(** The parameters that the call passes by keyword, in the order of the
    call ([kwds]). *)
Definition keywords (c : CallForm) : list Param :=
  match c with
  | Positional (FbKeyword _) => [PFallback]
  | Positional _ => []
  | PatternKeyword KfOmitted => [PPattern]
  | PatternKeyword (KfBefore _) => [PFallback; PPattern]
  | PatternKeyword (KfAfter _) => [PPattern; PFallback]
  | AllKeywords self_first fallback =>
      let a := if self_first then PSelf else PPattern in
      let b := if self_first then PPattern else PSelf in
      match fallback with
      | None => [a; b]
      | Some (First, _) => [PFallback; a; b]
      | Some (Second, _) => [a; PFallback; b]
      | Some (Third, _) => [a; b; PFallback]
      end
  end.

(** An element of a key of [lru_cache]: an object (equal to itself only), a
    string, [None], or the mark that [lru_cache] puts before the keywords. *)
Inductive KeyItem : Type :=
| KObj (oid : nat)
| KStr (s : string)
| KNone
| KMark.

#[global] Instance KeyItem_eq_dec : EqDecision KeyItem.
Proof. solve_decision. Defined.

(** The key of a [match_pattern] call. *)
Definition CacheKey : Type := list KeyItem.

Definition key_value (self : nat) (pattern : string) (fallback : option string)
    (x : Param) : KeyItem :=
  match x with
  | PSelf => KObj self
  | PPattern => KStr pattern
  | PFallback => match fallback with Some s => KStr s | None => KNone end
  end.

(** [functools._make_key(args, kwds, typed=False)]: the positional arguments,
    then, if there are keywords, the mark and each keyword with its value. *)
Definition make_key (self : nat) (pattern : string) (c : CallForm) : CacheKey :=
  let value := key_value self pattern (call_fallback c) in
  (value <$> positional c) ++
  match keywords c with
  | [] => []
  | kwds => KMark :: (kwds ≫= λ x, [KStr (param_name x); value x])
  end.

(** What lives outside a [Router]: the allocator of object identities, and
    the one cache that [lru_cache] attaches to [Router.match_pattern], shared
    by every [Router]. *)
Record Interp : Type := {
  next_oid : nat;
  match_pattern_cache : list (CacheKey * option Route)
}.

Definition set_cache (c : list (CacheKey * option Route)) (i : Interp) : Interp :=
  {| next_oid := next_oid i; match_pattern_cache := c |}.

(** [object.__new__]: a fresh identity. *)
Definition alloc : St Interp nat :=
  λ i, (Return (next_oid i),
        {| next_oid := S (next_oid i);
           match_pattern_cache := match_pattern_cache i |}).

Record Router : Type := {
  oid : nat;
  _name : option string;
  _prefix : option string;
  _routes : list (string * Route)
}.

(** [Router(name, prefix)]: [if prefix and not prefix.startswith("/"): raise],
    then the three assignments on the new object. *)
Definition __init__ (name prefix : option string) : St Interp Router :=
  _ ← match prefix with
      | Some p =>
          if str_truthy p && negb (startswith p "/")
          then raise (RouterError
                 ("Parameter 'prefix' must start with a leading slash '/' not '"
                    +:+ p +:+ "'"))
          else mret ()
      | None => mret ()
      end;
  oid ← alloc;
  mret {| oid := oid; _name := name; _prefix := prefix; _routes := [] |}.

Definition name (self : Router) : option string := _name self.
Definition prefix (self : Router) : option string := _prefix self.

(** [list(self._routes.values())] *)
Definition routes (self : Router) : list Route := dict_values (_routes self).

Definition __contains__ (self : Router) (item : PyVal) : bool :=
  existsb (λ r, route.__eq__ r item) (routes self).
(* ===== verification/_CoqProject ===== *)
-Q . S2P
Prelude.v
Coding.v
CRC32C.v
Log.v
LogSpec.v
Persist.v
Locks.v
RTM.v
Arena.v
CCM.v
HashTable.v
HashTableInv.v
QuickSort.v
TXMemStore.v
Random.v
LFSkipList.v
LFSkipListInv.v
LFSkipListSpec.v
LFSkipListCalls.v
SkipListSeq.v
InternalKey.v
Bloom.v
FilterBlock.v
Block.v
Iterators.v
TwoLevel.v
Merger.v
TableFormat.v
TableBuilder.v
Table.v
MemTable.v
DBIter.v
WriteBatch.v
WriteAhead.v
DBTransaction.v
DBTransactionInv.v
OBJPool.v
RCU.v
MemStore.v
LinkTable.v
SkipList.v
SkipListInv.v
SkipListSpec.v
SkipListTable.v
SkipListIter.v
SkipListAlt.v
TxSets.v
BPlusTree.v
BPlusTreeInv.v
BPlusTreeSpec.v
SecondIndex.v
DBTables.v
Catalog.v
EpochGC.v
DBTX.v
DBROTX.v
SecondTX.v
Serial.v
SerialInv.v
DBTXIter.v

### Task prompt
Here the job is to transcribe the lines from the first line of the data through the line containing "next_oid : nat;", inclusive, exactly and with nothing else.

### Finished task
(** The parameters that the call passes by keyword, in the order of the
    call ([kwds]). *)
Definition keywords (c : CallForm) : list Param :=
  match c with
  | Positional (FbKeyword _) => [PFallback]
  | Positional _ => []
  | PatternKeyword KfOmitted => [PPattern]
  | PatternKeyword (KfBefore _) => [PFallback; PPattern]
  | PatternKeyword (KfAfter _) => [PPattern; PFallback]
  | AllKeywords self_first fallback =>
      let a := if self_first then PSelf else PPattern in
      let b := if self_first then PPattern else PSelf in
      match fallback with
      | None => [a; b]
      | Some (First, _) => [PFallback; a; b]
      | Some (Second, _) => [a; PFallback; b]
      | Some (Third, _) => [a; b; PFallback]
      end
  end.

(** An element of a key of [lru_cache]: an object (equal to itself only), a
    string, [None], or the mark that [lru_cache] puts before the keywords. *)
Inductive KeyItem : Type :=
| KObj (oid : nat)
| KStr (s : string)
| KNone
| KMark.

#[global] Instance KeyItem_eq_dec : EqDecision KeyItem.
Proof. solve_decision. Defined.

(** The key of a [match_pattern] call. *)
Definition CacheKey : Type := list KeyItem.

Definition key_value (self : nat) (pattern : string) (fallback : option string)
    (x : Param) : KeyItem :=
  match x with
  | PSelf => KObj self
  | PPattern => KStr pattern
  | PFallback => match fallback with Some s => KStr s | None => KNone end
  end.

(** [functools._make_key(args, kwds, typed=False)]: the positional arguments,
    then, if there are keywords, the mark and each keyword with its value. *)
Definition make_key (self : nat) (pattern : string) (c : CallForm) : CacheKey :=
  let value := key_value self pattern (call_fallback c) in
  (value <$> positional c) ++
  match keywords c with
  | [] => []
  | kwds => KMark :: (kwds ≫= λ x, [KStr (param_name x); value x])
  end.

(** What lives outside a [Router]: the allocator of object identities, and
    the one cache that [lru_cache] attaches to [Router.match_pattern], shared
    by every [Router]. *)
Record Interp : Type := {
  next_oid : nat;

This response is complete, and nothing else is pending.